Refresh access token when calling API

RigorM

Hi @gregtwallace and other users,
Playing around with the API and doing calls (based on what i'm seeing in router.make.go).
You can clearly see that TTL of the token is now() + 4 min.

When doing calls via the API, there is no token keepalive going on (token time reset now() + 4min on each call)
But the web site does not have that problem. AKA, as long as you navigate withing those 4 min, it does not expire.

Is there a way to also have that when doing manual api calls ? (using the curl command)

For now, this is what i'm doing:

Login th get the access token:
curl -isX POST -d '{"username":"admin","password":"<myLocalUserAdminPassword>"}' https://<host URLwith a valid cert>/certwarden/api/v1/app/auth/login

then use the access token to do each secure calls.

I saw the RefreshSessionCookie function but, I'm not sure this applies.. and if it does, I do not know the "key":"value" to pass in POST.

Could someone help on this part ?

Thanks,
JF

RigorM

Ok si I manage to find the key is "Cookie" with the session_token including the variable.

Only thing I need to know are the steps to keep the access_token alive and not expire after 4 min... Like with the web GUI 😁

gregtwallace

You have to use the refresh route. The UI automatically refreshes when the token expires so you don’t notice it happening. If you go into the web ui settings and turn on debug and open the console, you will see the refresh api call.

RigorM

Yes you do see that its call but we don't see the payload it self (key : variable) sent with every command right ?
That would greatly help with dev times 🙂

So, the web UI does the following ?

does a call XYZ
if it gets a 401, do a refresh
does the call again and check if it gets a response of 2xx

?
Thanks

gregtwallace

You've got the gist. If 401, do refresh and try again. If still 401 it bails to the logged out state. The only thing you need to send to the refresh endpoint is the cookie that is issued at login. Its an http only cookie.
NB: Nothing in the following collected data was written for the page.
(* ===== verification/Dates.v ===== *)
(** * Dates

    [Date.prototype.toISOString] and [new Date(iso)] for the UTC times of the
    years 0 to 9999, on the proleptic Gregorian calendar. *)
From S2P Require Import Prelude Numbers.
Open Scope Z_scope.

Definition DAY : ms := 86400000.

(** Days since 1970-01-01 to (year, month, day) and back; years start in March
    inside the computation, and eras have 400 years: the year, month and day of a
    day of its era, and the day of a date. *)
Definition era_parts (doe : Z) : Z * Z * Z :=
  let yoe := (doe - doe / 1460 + doe / 36524 - doe / 146096) / 365 in
  let doy := doe - (365 * yoe + yoe / 4 - yoe / 100) in
  let mp := (5 * doy + 2) / 153 in
  (yoe, if mp <? 10 then mp + 3 else mp - 9, doy - (153 * mp + 2) / 5 + 1).
Definition era_day (date : Z * Z * Z) : Z :=
  let '(yoe, m, d) := date in
  yoe * 365 + yoe / 4 - yoe / 100 + ((153 * (if 2 <? m then m - 3 else m + 9) + 2) / 5 + d - 1).

Definition civil_from_days (days : Z) : Z * Z * Z :=
  let z := days + 719468 in
  let '(yoe, m, d) := era_parts (z mod 146097) in
  let y := yoe + z / 146097 * 400 in
  (if m <=? 2 then y + 1 else y, m, d).
Definition days_from_civil (date : Z * Z * Z) : Z :=
  let '(y0, m, d) := date in
  let y := if m <=? 2 then y0 - 1 else y0 in
  y / 400 * 146097 + era_day (y mod 400, m, d) - 719468.

(** Fixed-width decimals. *)
Definition digit (n : Z) : Ascii.ascii := Ascii.ascii_of_nat (Z.to_nat (48 + n mod 10)).
Fixpoint pad (width : nat) (n : Z) (rest : string) : string :=
  match width with
  | O => rest
  | S w => pad w (n / 10) (String (digit n) rest)
  end.
(** The number in the first [width] digits, and what follows. *)
Fixpoint take_digits (width : nat) (acc : Z) (s : string) : option (Z * string) :=
  match width, s with
  | O, _ => Some (acc, s)
  | S w, String c s' => if is_digit c then take_digits w (acc * 10 + digit_val c) s' else None
  | S _, EmptyString => None
  end.
Definition take_char (c : Ascii.ascii) (s : string) : option string :=
  match s with String d s' => if Ascii.eqb c d then Some s' else None | EmptyString => None end.

(** [new Date(t).toISOString()]. *)
Definition toISOString (t : ms) : string :=
  let '(y, m, d) := civil_from_days (t / DAY) in
  let r := t mod DAY in
  pad 4 y (String "-"%char (pad 2 m (String "-"%char (pad 2 d (String "T"%char
    (pad 2 (r / 3600000) (String ":"%char (pad 2 (r / 60000 mod 60) (String ":"%char
    (pad 2 (r / 1000 mod 60) (String "."%char (pad 3 (r mod 1000) "Z")))))))))))).

(** [new Date(s).getTime()] of such a string; [None] is [NaN]. *)
Definition parseISO (s : string) : option ms :=
  '(y, s) ← take_digits 4 0 s; s ← take_char "-"%char s;
  '(m, s) ← take_digits 2 0 s; s ← take_char "-"%char s;
  '(d, s) ← take_digits 2 0 s; s ← take_char "T"%char s;
  '(h, s) ← take_digits 2 0 s; s ← take_char ":"%char s;
  '(mi, s) ← take_digits 2 0 s; s ← take_char ":"%char s;
  '(sec, s) ← take_digits 2 0 s; s ← take_char "."%char s;
  '(milli, s) ← take_digits 3 0 s; s ← take_char "Z"%char s;
  if str_eqb s "" then
    Some (days_from_civil (y, m, d) * DAY + h * 3600000 + mi * 60000 + sec * 1000 + milli)
  else None.

(** ** The round trip *)

Lemma yoe_bounds doe yoe : 0 <= doe < 146097 ->
  yoe = (doe - doe / 1460 + doe / 36524 - doe / 146096) / 365 ->
  0 <= yoe < 400 /\ 0 <= doe - (365 * yoe + yoe / 4 - yoe / 100) <= 365.
Proof. intros H ->. Z.to_euclidean_division_equations. lia. Qed.

(** Every day of a year. *)
Definition month_ok (doy : Z) : bool :=
  let mp := (5 * doy + 2) / 153 in
  let d := doy - (153 * mp + 2) / 5 + 1 in (0 <=? mp) && (mp <=? 11) && (1 <=? d) && (d <=? 31).
Lemma month_all : forallb month_ok (seqZ 0 366) = true.
Proof. vm_compute. reflexivity. Qed.

Lemma month_day doy mp : 0 <= doy <= 365 -> mp = (5 * doy + 2) / 153 ->
  0 <= mp <= 11 /\ 1 <= doy - (153 * mp + 2) / 5 + 1 <= 31.
Proof.
  intros H ->. pose proof month_all as Hall. rewrite forallb_forall in Hall.
  specialize (Hall doy ltac:(apply list_elem_of_In, elem_of_seqZ; lia)). unfold month_ok in Hall. boolp. lia.
Qed.

Lemma era_parts_ok doe yoe m d : 0 <= doe < 146097 -> era_parts doe = (yoe, m, d) ->
  0 <= yoe < 400 /\ 1 <= m <= 12 /\ 1 <= d <= 31 /\ era_day (yoe, m, d) = doe.
Proof.
  intros Hd Hp. unfold era_parts in Hp. injection Hp as Hy Hm Hday.
  destruct (yoe_bounds doe _ Hd (eq_sym Hy)) as [Hyb Hdoy]. rewrite Hy in Hm, Hday.
  destruct (month_day _ _ Hdoy eq_refl) as [Hmp Hdb]. rewrite Hday in Hdb. unfold era_day.
  set (doy := doe - (365 * yoe + yoe / 4 - yoe / 100)) in *. set (mp := (5 * doy + 2) / 153) in *.
  assert ((if 2 <? m then m - 3 else m + 9) = mp) as ->
    by (destruct (Z.ltb_spec mp 10), (Z.ltb_spec 2 m); lia).
  destruct (Z.ltb_spec mp 10); lia.
Qed.

Lemma civil_round days y m d : civil_from_days days = (y, m, d) ->
  days_from_civil (y, m, d) = days /\ 1 <= m <= 12 /\ 1 <= d <= 31.
Proof.
  unfold civil_from_days. set (z := days + 719468).
  pose proof (Z.mod_pos_bound z 146097 ltac:(lia)) as Hz. pose proof (Z.div_mod z 146097 ltac:(lia)) as Hdiv.
  destruct (era_parts (z mod 146097)) as [[yoe m'] d'] eqn:Hp.
  apply era_parts_ok in Hp as (Hy & Hm & Hd & He); [|done]. intros H. injection H as Hye -> ->.
  split; [|done]. unfold days_from_civil.
  assert ((if m <=? 2 then y - 1 else y) = yoe + z / 146097 * 400) as -> by (destruct (m <=? 2); lia).
  rewrite Z.div_add, Z.mod_add, Z.div_small, Z.mod_small by lia. lia.
Qed.

Lemma take_pad w v acc n s : 0 <= n ->
  take_digits (w + v) acc (pad w n s) = take_digits v (acc * 10 ^ Z.of_nat w + n mod 10 ^ Z.of_nat w) s.
Proof.
  revert v n s. induction w as [|w IH]; intros v n s Hn.
  { cbn [pad Nat.add]. change (10 ^ Z.of_nat 0) with 1. rewrite Z.mod_1_r. f_equal. lia. }
  cbn [pad]. rewrite Nat.add_succ_comm, IH by (by apply Z.div_pos). cbn [take_digits].
  pose proof (Z.mod_pos_bound n 10 ltac:(lia)) as Hm.
  assert (is_digit (digit n) = true /\ digit_val (digit n) = n mod 10) as [-> ->].
  { unfold digit. set (x := n mod 10) in *. clearbody x.
    assert (x = 0 \/ x = 1 \/ x = 2 \/ x = 3 \/ x = 4 \/ x = 5 \/ x = 6 \/ x = 7 \/ x = 8 \/ x = 9) as Hx by lia.
    destruct_or! Hx; subst; done. }
  f_equal. rewrite Nat2Z.inj_succ, Z.pow_succ_r by lia.
  rewrite (Z.rem_mul_r n 10 (10 ^ Z.of_nat w)) by lia. lia.
Qed.

Lemma take_pad_all w n s : 0 <= n < 10 ^ Z.of_nat w -> take_digits w 0 (pad w n s) = Some (n, s).
Proof.
  intros Hn. pose proof (take_pad w 0 0 n s ltac:(lia)) as H. rewrite Nat.add_0_r in H. rewrite H. cbn [take_digits].
  by rewrite Z.mul_0_l, Z.add_0_l, Z.mod_small.
Qed.

(** The times whose text has a four-digit year. *)
Definition year_four (t : ms) : Prop := 0 <= (civil_from_days (t / DAY)).1.1 < 10000.

(** [new Date(new Date(t).toISOString()).getTime()] is [t]. *)
Lemma parse_toISOString t : year_four t -> parseISO (toISOString t) = Some t.
Proof.
  unfold year_four, toISOString, parseISO. intros Hy.
  destruct (civil_from_days (t / DAY)) as [[y m] d] eqn:Hc. cbn [fst] in Hy.
  apply civil_round in Hc as (Hdays & Hm & Hd). pose proof (Z.mod_pos_bound t DAY ltac:(done)) as Hr.
  pose proof (Z.div_mod t DAY ltac:(done)) as Ht. set (r := t mod DAY) in *. change DAY with 86400000 in *.
  rewrite take_pad_all by (cbn; lia). cbn [mbind option_bind take_char Ascii.eqb Bool.eqb].
  rewrite take_pad_all by (cbn; lia). cbn [mbind option_bind take_char Ascii.eqb Bool.eqb].
  rewrite take_pad_all by (cbn; lia). cbn [mbind option_bind take_char Ascii.eqb Bool.eqb].
  rewrite take_pad_all by (cbn; split; [apply Z.div_pos|apply Z.div_lt_upper_bound]; lia).
  cbn [mbind option_bind take_char Ascii.eqb Bool.eqb].
  pose proof (Z.mod_pos_bound (r / 60000) 60 ltac:(lia)). pose proof (Z.mod_pos_bound (r / 1000) 60 ltac:(lia)).
  pose proof (Z.mod_pos_bound r 1000 ltac:(lia)).
  rewrite take_pad_all by (cbn; lia). cbn [mbind option_bind take_char Ascii.eqb Bool.eqb].
  rewrite take_pad_all by (cbn; lia). cbn [mbind option_bind take_char Ascii.eqb Bool.eqb].
  rewrite take_pad_all by (cbn; lia). cbn [mbind option_bind take_char Ascii.eqb Bool.eqb].
  change (str_eqb "" "") with true. cbv iota. f_equal. rewrite Hdays.
  pose proof (Z.div_mod r 1000 ltac:(lia)). pose proof (Z.div_mod (r / 1000) 60 ltac:(lia)).
  pose proof (Z.div_mod (r / 60000) 60 ltac:(lia)).
  assert (r / 1000 / 60 = r / 60000 /\ r / 60000 / 60 = r / 3600000) as [E1 E2]
    by (by rewrite !Z.div_div by lia). lia.
Qed.

(** ** Examples: a leap day, the last instant of a century, the epoch. *)
Example iso_examples :
  map toISOString [1709210096789; 4102444799999; 0]
  = ["2024-02-29T12:34:56.789Z"; "2099-12-31T23:59:59.999Z"; "1970-01-01T00:00:00.000Z"].
Proof. vm_compute. reflexivity. Qed.

Example iso_read_back :
  map (fun t => parseISO (toISOString t)) [1709210096789; 4102444799999; 0]
  = [Some 1709210096789; Some 4102444799999; Some 0].
Proof. vm_compute. reflexivity. Qed.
Refresh issues a new cookie as well as the new access token.

The code is here: https://github.com/gregtwallace/certwarden-frontend/blob/257fcf00b19de17619c0b8c55f92a7d7869a8493/src/hooks/useAxiosWithToken.ts#L87

RigorM

So this way, you always need to keep the cookie somewhere in case you need to do a refresh + always read the acces_token variable to make sure you don't use the old token ?

Is this a JWT limitation ? i've seen alot of APIsonly have a session_token as the a access_token and a refresh just pushes the expiration values further thus keeping the session_token always the same.

Just curious to know how all is built ! 🙂

gregtwallace

Yes, you need to keep the cookie somewhere. It is http only to make it harder to compromise.

The tokens are changed for security. If the access_token is compromised, a refresh extending its use doesn't help. This is why the access_token is changed every refresh. The same is true for the session_token. There isn't really a reason not to change the key. Its easy and adds security. I don't think there is any limitation per se, just best practice.

You can check if the token is expired or not. I didn't code the frontend that way. It just always assumes the token is fine but if it tries an API call that fails for 401, that's what signals its time to call the refresh endpoint and then it tries the original call again afterward.